Who Review – Robot of Sherwood
Greetings Whovians of the Evil Lair! If you possessed the ability to travel to any point throughout history, it’d be hard not to spend an enormous amount of time traveling through time in a quest to meet some of your true life heroes. How cool would it be to talk to General George Washington, fresh off of winning the Revolutionary War? Or maybe hitting up Julius Caesar’s coronation party? Eventually after meeting so many of these legends, you’d get to a point where you realize that much of what you’ve been told to be true about these people is nothing more than inflated fiction. The myths behind these heroes is exactly just that: myth. Now image the reverse happening, meeting someone who you’ve been told is a fictional character, but finding out that everything you’ve heard about them is in fact real? Well this week, the Doctor meets Robin Hood and we’re treated to one of the rare instances where the Doctor is wrong about something.
The Doctor is convinced that Robin Hood is nothing more than a fictional character, invented long ago by a people oppressed by their rulers, looking for a symbol of hope. When Clara tells the Doctor that she wants to meet the legendary outlaw, he basically only goes to Sherwood Forest in order to prove to her that the archer never existed. Lo and behold, the very first person the Doctor and Clara encounter upon reaching their destination is one, very much alive and not fictional, Robin Hood. The Doctor immediately suspects that some sort of ruse or chicanery is at hand and immediately sets out to uncover the truth.

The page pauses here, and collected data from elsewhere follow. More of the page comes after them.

Lemma split_fixed n ab r k :
  keyed n ab r -> 1 <= k < Zlen r ->
  exists p s, dns_name_split n k (Some dns_fixedname) (Some dns_fixedname) = Done (Some p, Some s)
    /\ keyed p false (drop (Z.to_nat k) r) /\ keyed s ab (take (Z.to_nat k) r)
    /\ exists t, offsets s = Some t.
Proof.
  intros K Hk. pose proof (keyed_labels _ _ _ K) as Hl. pose proof (keyed_count _ _ _ K) as Hc.
  destruct (keyed_prefix n ab r k dns_fixedname K) as (p & Ep & Kp & _); [lia|by apply seq_target_fixed|].
  destruct (keyed_suffix n ab r k dns_fixedname K) as (s & Es & Ks & _); [lia|apply seq_target_fixed; lia|].
  exists p, s. unfold dns_name_split. rewrite !require_true by (done || lia). cbn [obind].
  rewrite Ep. cbn [obind]. rewrite Es. cbn [obind]. split_and!; try done.
  eapply getlabelsequence_table; [exact Es|apply fixedname_facts].
Qed.

(** The attributes of a node's name. *)
Lemma node_attrs a : Z.land (Z.lor (Z.land a 7) DNS_NAMEATTR_READONLY) DNS_NAMEATTR_ABSOLUTE = Z.land a 1
  /\ Z.land (Z.lor (Z.land a (Z.lnot DNS_NAMEATTR_ABSOLUTE)) DNS_NAMEATTR_READONLY) DNS_NAMEATTR_ABSOLUTE = 0.
Proof.
  unfold DNS_NAMEATTR_ABSOLUTE, DNS_NAMEATTR_READONLY. split; rewrite Z.land_lor_distr_l, <- Z.land_assoc.
  - change (Z.land 7 1) with 1. change (Z.land 2 1) with 0. by rewrite Z.lor_0_r.
  - change (Z.land (Z.lnot 1) 1) with 0. by rewrite Z.land_0_r.
Qed.
(* ===== verification/RbtTrie.v ===== *)
(** * The tree of trees as a trie

    The abstract view of a tree: which nodes are on the level below each node, in
    which red-black tree, and which labels each node adds ([trie]).  [trie_ok] is
    the invariant that relates it to the nodes in memory, [hash_rep] the invariant
    of the hash table.  A node stands for the labels on the path from the top. *)

From stdpp Require Import sorting.
From S2P Require Import Prelude Buffer Name NameTheory Hash Rbt RbtTheory RbtTree RbtNames.

Record trie : Type := mkTrie {
  lev : Z -> tree;               (* the level below a node; that of 0 is the top *)
  key : Z -> namekey             (* the labels of a node *)
}.

(** The nodes from the top to [x], with all their labels. *)
Inductive path (T : trie) : list Z -> namekey -> Z -> Prop :=
| path_top : path T [] [] 0
| path_node ns k u x : path T ns k u -> x ∈ inorder (lev T u) -> path T (ns ++ [x]) (k ++ key T x) x.

(** The order of two nodes of a level: their last labels differ. *)
Definition head_lt (T : trie) (x y : Z) : Prop :=
  match key T x, key T y with l1 :: _, l2 :: _ => label_cmp l1 l2 = Lt | _, _ => False end.

Record trie_ok (h : store) (root : Z) (T : trie) : Prop := {
  to_null : h !! 0 = None;
  to_root : root = ptr (lev T 0);
  to_level : forall u, tree_rep h u (lev T u);
  to_rb : forall u, exists n, rb BLACK n (lev T u);
  to_apart : forall u v x, x ∈ inorder (lev T u) -> x ∈ inorder (lev T v) -> u = v;
  to_reach : forall x n, h !! x = Some n -> exists ns k, path T ns k x;
  to_node : forall u x n, x ∈ inorder (lev T u) -> h !! x = Some n ->
    down n = ptr (lev T x) /\ keyed (NODENAME n) (bool_decide (u = 0)) (key T x) /\ key T x <> [];
  to_order : forall u, StronglySorted (head_lt T) (inorder (lev T u));
  to_size : forall ns k x, path T ns k x -> Zlen (wire (rev k)) <= 255
}.

(** The nodes of a chain of the hash table. *)
Fixpoint chain (h : store) (p : Z) (c : list Z) : Prop :=
  match c with
  | [] => p = 0
  | x :: c => p = x /\ x <> 0 /\ exists n, h !! x = Some n /\ chain h (hashnext (info n)) c
  end.

Record hash_rep (hctx : isc_hash) (h : store) (T : trie) (table : list Z) : Prop := {
  hr_size : 0 < Zlen table;
  hr_chain : forall i p, table !! i = Some p -> exists c, chain h p c /\ NoDup c
    /\ forall x, x ∈ c <-> exists n, h !! x = Some n /\ hashval (info n) mod Zlen table = Z.of_nat i;
  hr_val : forall ns k x n, h !! x = Some n -> path T ns k x -> hashval (info n) = key_hash hctx k
}.

(** ** Levels *)

Section trie.
Context (h : store) (root : Z) (T : trie) (ok : trie_ok h root T).

Lemma member_node u x : x ∈ inorder (lev T u) -> x <> 0 /\ exists n, h !! x = Some n.
Proof.
  intros Hx. pose proof (t_rep _ _ _ (to_level _ _ _ ok u)) as H. revert H Hx.
  generalize true as b, u at 1 as par. induction (lev T u) as [|c l IHl y r IHr]; intros b par; cbn; [intros _ H; by apply elem_of_nil in H|].
  intros (Hy & (dn & dt & E) & Hl & Hr). rewrite elem_of_app, elem_of_cons.
  intros [H|[->|H]]; [by eapply IHl| |by eapply IHr]. split; [done|by eexists].
Qed.

Lemma no_zero u : 0 ∉ inorder (lev T u).
Proof. intros H. by apply member_node in H as [? _]. Qed.

Lemma member_key u x : x ∈ inorder (lev T u) -> exists l r, key T x = l :: r.
Proof.
  intros Hx. destruct (member_node u x Hx) as [_ [n Hn]].
  destruct (to_node _ _ _ ok u x n Hx Hn) as (_ & _ & Hk). destruct (key T x) as [|l r]; [done|]. by exists l, r.
Qed.

(** The nodes of a level have different last labels. *)
Lemma head_unique u x y lx rx ly ry :
  x ∈ inorder (lev T u) -> y ∈ inorder (lev T u) -> key T x = lx :: rx -> key T y = ly :: ry ->
  lower_label lx = lower_label ly -> x = y.
Proof.
  intros Hx Hy Kx Ky E. apply label_cmp_eq in E.
  destruct (decide (x = y)) as [|Hne]; [done|exfalso].
  assert (Hlt : forall a b, head_lt T a b -> forall la ra lb rb, key T a = la :: ra -> key T b = lb :: rb ->
                label_cmp la lb = Lt).
  { unfold head_lt. intros a b H la ra lb rb' Ea Eb. by rewrite Ea, Eb in H. }
  pose proof (to_order _ _ _ ok u) as S. apply list_elem_of_split in Hx as (a & b & El).
  rewrite El in S, Hy. apply StronglySorted_app in S as (S & _ & Sb).
  rewrite elem_of_app, elem_of_cons in Hy. destruct Hy as [Hy|[->|Hy]]; [|done|].
  - specialize (S y x Hy (list_elem_of_here _ _)).
    pose proof (Hlt _ _ S _ _ _ _ Ky Kx) as H. rewrite cmp_antisym, E in H. done.
  - apply StronglySorted_cons in Sb as [Sb _]. rewrite Forall_forall in Sb. specialize (Sb y Hy).
    pose proof (Hlt _ _ Sb _ _ _ _ Kx Ky) as H. congruence.
Qed.

(** ** Paths *)

Lemma path_inv ns k x : path T ns k x ->
  (ns = [] /\ k = [] /\ x = 0)
  \/ exists ns0 k0 u, ns = ns0 ++ [x] /\ k = k0 ++ key T x /\ path T ns0 k0 u /\ x ∈ inorder (lev T u).
Proof. intros [|ns0 k0 u y P Hy]; [by left|right]. by exists ns0, k0, u. Qed.

Lemma path_member ns k x : path T ns k x -> ns <> [] -> exists u, x ∈ inorder (lev T u).
Proof. intros P Hn. apply path_inv in P as [(-> & _)|(? & ? & u & _ & _ & _ & Hx)]; [done|by exists u]. Qed.

Lemma path_zero ns k x : path T ns k x -> (x = 0 <-> ns = []).
Proof.
  intros P. split.
  - intros ->. apply path_inv in P as [(-> & _)|(? & ? & u & _ & _ & _ & Hx)]; [done|]. by apply no_zero in Hx.
  - intros ->. apply path_inv in P as [(_ & _ & ->)|([|] & ? & u & E & _)]; done.
Qed.

Lemma path_unique ns k x : path T ns k x -> forall ns' k', path T ns' k' x -> ns = ns' /\ k = k'.
Proof.
  induction 1 as [|ns k u x P IH Hx]; intros ns' k' P'.
  - pose proof (proj1 (path_zero _ _ _ P') eq_refl) as ->. apply path_inv in P' as [(_ & -> & _)|([|] & ? & ? & E & _)]; done.
  - apply path_inv in P' as [(-> & -> & ->)|(ns0 & k0 & u' & -> & -> & P' & Hx')]; [by apply no_zero in Hx|].
    pose proof (to_apart _ _ _ ok _ _ _ Hx Hx') as <-. by destruct (IH _ _ P') as [-> ->].
Qed.

Lemma path_det ns k u : path T ns k u -> forall k' u', path T ns k' u' -> k = k' /\ u = u'.
Proof.
  induction 1 as [|ns k u x P IH Hx]; intros k' u' P'.
  - apply path_inv in P' as [(_ & -> & ->)|([|] & ? & ? & E & _)]; done.
  - apply path_inv in P' as [(E & _)|(ns0 & k0 & v & E & -> & P' & Hx')]; [by destruct ns|].
    apply app_inj_tail in E as [-> ->]. by destruct (IH _ _ P') as [-> ->].
Qed.

(** A path goes through the nodes of its front. *)
Lemma path_front ms : forall ns k x, path T (ns ++ ms) k x -> exists k0 u, path T ns k0 u /\ k0 `prefix_of` k.
Proof.
  induction ms as [|y ms IH] using rev_ind; intros ns k x P.
  - rewrite app_nil_r in P. by exists k, x.
  - rewrite app_assoc in P. apply path_inv in P as [(E & _)|(ns0 & k0 & v & E & -> & P & Hx)];
      [by destruct (ns ++ ms)|].
    apply app_inj_tail in E as [<- <-]. destruct (IH _ _ _ P) as (k1 & u & P1 & Hp). exists k1, u.
    split; [done|]. by apply prefix_app_r.
Qed.

Lemma path_next ns y ms k x k0 u :
  path T (ns ++ y :: ms) k x -> path T ns k0 u ->
  y ∈ inorder (lev T u) /\ (k0 ++ key T y) `prefix_of` k /\ path T (ns ++ [y]) (k0 ++ key T y) y.
Proof.
  intros P P0. replace (ns ++ y :: ms) with ((ns ++ [y]) ++ ms) in P by (by rewrite <- app_assoc).
  apply path_front in P as (k1 & v & P1 & Hp).
  apply path_inv in P1 as [(E & _)|(ns0 & k2 & w & E & -> & P2 & Hy)]; [by destruct ns|].
  apply app_inj_tail in E as [<- <-]. destruct (path_det _ _ _ P0 _ _ P2) as [<- <-]. split_and!; try done.
  by econstructor.
Qed.

Lemma prefix_key_trans k1 k2 q : k1 `prefix_of` k2 -> prefix_key k2 q -> prefix_key k1 q.
Proof. intros [r ->] H. unfold prefix_key in *. rewrite fold_app in H. etrans; [|exact H]. by apply prefix_app_r. Qed.

Lemma prefix_key_app k r q : prefix_key (k ++ r) q <-> prefix_key k q /\ prefix_key r (drop (length k) q).
Proof.
  unfold prefix_key. rewrite fold_app, fold_drop, <- (length_fold k). split.
  - intros [z E]. rewrite E, <- app_assoc. split; [by apply prefix_app_r|].
    rewrite drop_app_length. by apply prefix_app_r.
  - intros [[z E] [w E']]. rewrite E in *. rewrite drop_app_length in E'. rewrite E', app_assoc. by apply prefix_app_r.
Qed.

Lemma prefix_key_length k q : prefix_key k q -> (length k <= length q)%nat.
Proof. intros H. by apply prefix_key_take in H as [H _]. Qed.

Lemma prefix_key_head l r q : prefix_key (l :: r) q -> exists lq q', q = lq :: q' /\ lower_label l = lower_label lq.
Proof. intros [z E]. destruct q as [|lq q']; [done|]. injection E as E _. by exists lq, q'. Qed.

(** At most one node of a level begins a name. *)
Lemma member_unique u x y q : x ∈ inorder (lev T u) -> y ∈ inorder (lev T u) ->
  prefix_key (key T x) q -> prefix_key (key T y) q -> x = y.
Proof.
  intros Hx Hy Px Py. destruct (member_key _ _ Hx) as (lx & rx & Kx), (member_key _ _ Hy) as (ly & ry & Ky).
  rewrite Kx in Px. rewrite Ky in Py. apply prefix_key_head in Px as (l & q' & -> & Ex), Py as (l2 & q2 & E & Ey).
  injection E as <- <-. eapply head_unique; try done. congruence.
Qed.

(** The paths to the names above a name are parts of one path. *)
Lemma path_linear q ns k u : path T ns k u -> prefix_key k q -> forall ns' k' u', path T ns' k' u' -> prefix_key k' q ->
  ns `prefix_of` ns' \/ ns' `prefix_of` ns.
Proof.
  induction 1 as [|ns k u x P IH Hx]; intros Hk ns' k' u' P' Hk'; [left; apply prefix_nil|].
  pose proof (proj1 (prefix_key_app _ _ _) Hk) as [Hk0 Hkx].
  destruct (IH Hk0 _ _ _ P' Hk') as [[ms ->]|H]; [|right; by apply prefix_app_r].
  destruct ms as [|y ms]; [right; rewrite app_nil_r; by apply prefix_app_r|].
  destruct (path_next _ _ _ _ _ _ _ P' P) as (Hy & Hp & _).
  pose proof (prefix_key_trans _ _ _ Hp Hk') as [_ Hky]%prefix_key_app.
  rewrite (member_unique u x y _ Hx Hy Hkx Hky). left. exists ms. by rewrite <- app_assoc.
Qed.

Lemma path_length ns k u : path T ns k u -> (length ns <= length k)%nat.
Proof.
  induction 1 as [|ns k u x P IH Hx]; [done|]. destruct (member_key _ _ Hx) as (l & r & ->).
  rewrite !length_app. cbn. lia.
Qed.
End trie.
(* ===== verification/RbtFind.v ===== *)
(** * The search in the tree of trees

    What [dns_rbt_findnode] finds, with the hash table and without. *)

From stdpp Require Import sorting.
From S2P Require Import Prelude Buffer Name NameTheory Hash Rbt RbtTheory RbtDelete RbtTree RbtNames RbtTrie.

Lemma elem_position x t : x ∈ inorder t -> exists k c l r, t = plug k (Node c l x r).
Proof.
  induction t as [|c l IHl y r IHr]; cbn; [intros H; by apply elem_of_nil in H|].
  rewrite elem_of_app, elem_of_cons. intros [H|[->|H]].
  - destruct (IHl H) as (k & c' & l' & r' & ->). exists (k ++ [Frame L c y r]), c', l', r'. by rewrite plug_app.
  - by exists [], c, l, r.
  - destruct (IHr H) as (k & c' & l' & r' & ->). exists (k ++ [Frame R c y l]), c', l', r'. by rewrite plug_app.
Qed.

(** The node above a level. *)
Lemma find_up_loop h u k : forall c l x r fuel,
  tree_rep h u (plug k (Node c l x r)) -> (length k < fuel)%nat -> loop fuel (find_up_body h) x = Done u.
Proof.
  induction k as [|[d c' y s] k IH]; intros c l x r fuel H Hf; (destruct fuel as [|fuel]; [cbn in Hf; lia|]);
    destruct (read_node _ _ _ _ _ _ _ H) as (_ & dn & dt & Hn); cbn [loop];
    unfold find_up_body at 1; rewrite (node_at_Done _ _ _ Hn); cbn [obind is_root parent at_root up_of]; [done|].
  cbn [plug] in H. destruct d; cbn [fill] in H; (eapply IH; [exact H|cbn in Hf; lia]).
Qed.

Section find.
Context (hctx : isc_hash) (t : dns_rbt) (T : trie) (ok : trie_ok (nodes t) (root t) T).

Clara is immediately smitten with the bandit, having grown up loving the story of the forest dwelling rogue and his merry men. The Doctor on the other hand is much less impressed with the bowman and is determined to find out what is really happening. Peter Capaldi’s already delightfully, dickish Doctor is especially dickish to Robin not only because he suspects he is a robot or some other construct, but also most likely because the two men are essentially 2 sides of the same coin, causing some friction between the two. When the trio of the Doctor, Clara, and Robin are captured by the nefarious Sheriff of Nottingham, it’s great to see the rivalry between the two men become greater with each passing second as they each try to one up the other one. The competition gets so petty and heated that Clara volunteers to be interrogated first, just to get away from the two bickering heroes. The Doctor really doesn’t trust Robin and Robin doesn’t trust the Doctor, which is ironic seeing as how they are both so similar. Eventually the two men set aside their differences so that they can focus on the real threat, the Sheriff… and his army of trusty, peasant killing robots. It would seem the good Sheriff has come across a spaceship, which he plans to use to usurp the throne of England one fiefdom at a time.
Unlike most GI Joe vehicles, the Sheriff’s spaceship comes with it’s own accessory figures, in the form of laser cross firing robots. The robots are being used to keep prisoners in line as well as force them to produce gold for the Sheriff, who unbeknownst to the prisoners, is using the gold to create new circuitry to replace the damaged circuits on his ship. The Doctor warns him that the damage to the Sheriff’s ship is too great and if he tries to fly the ship it will explode, taking half of the UK along with it. The look of the robot knights was pretty cool, their faces reminded me of Voltron a little bit, but they seemed a little to similar to the Cybermen in my opinion. The same holds true for the baddies from the first episode of the Capaldi era; they also seemed like low rent Cybermen, so I’m hoping that we’ll start to see a little bit more variety from future baddies of the week.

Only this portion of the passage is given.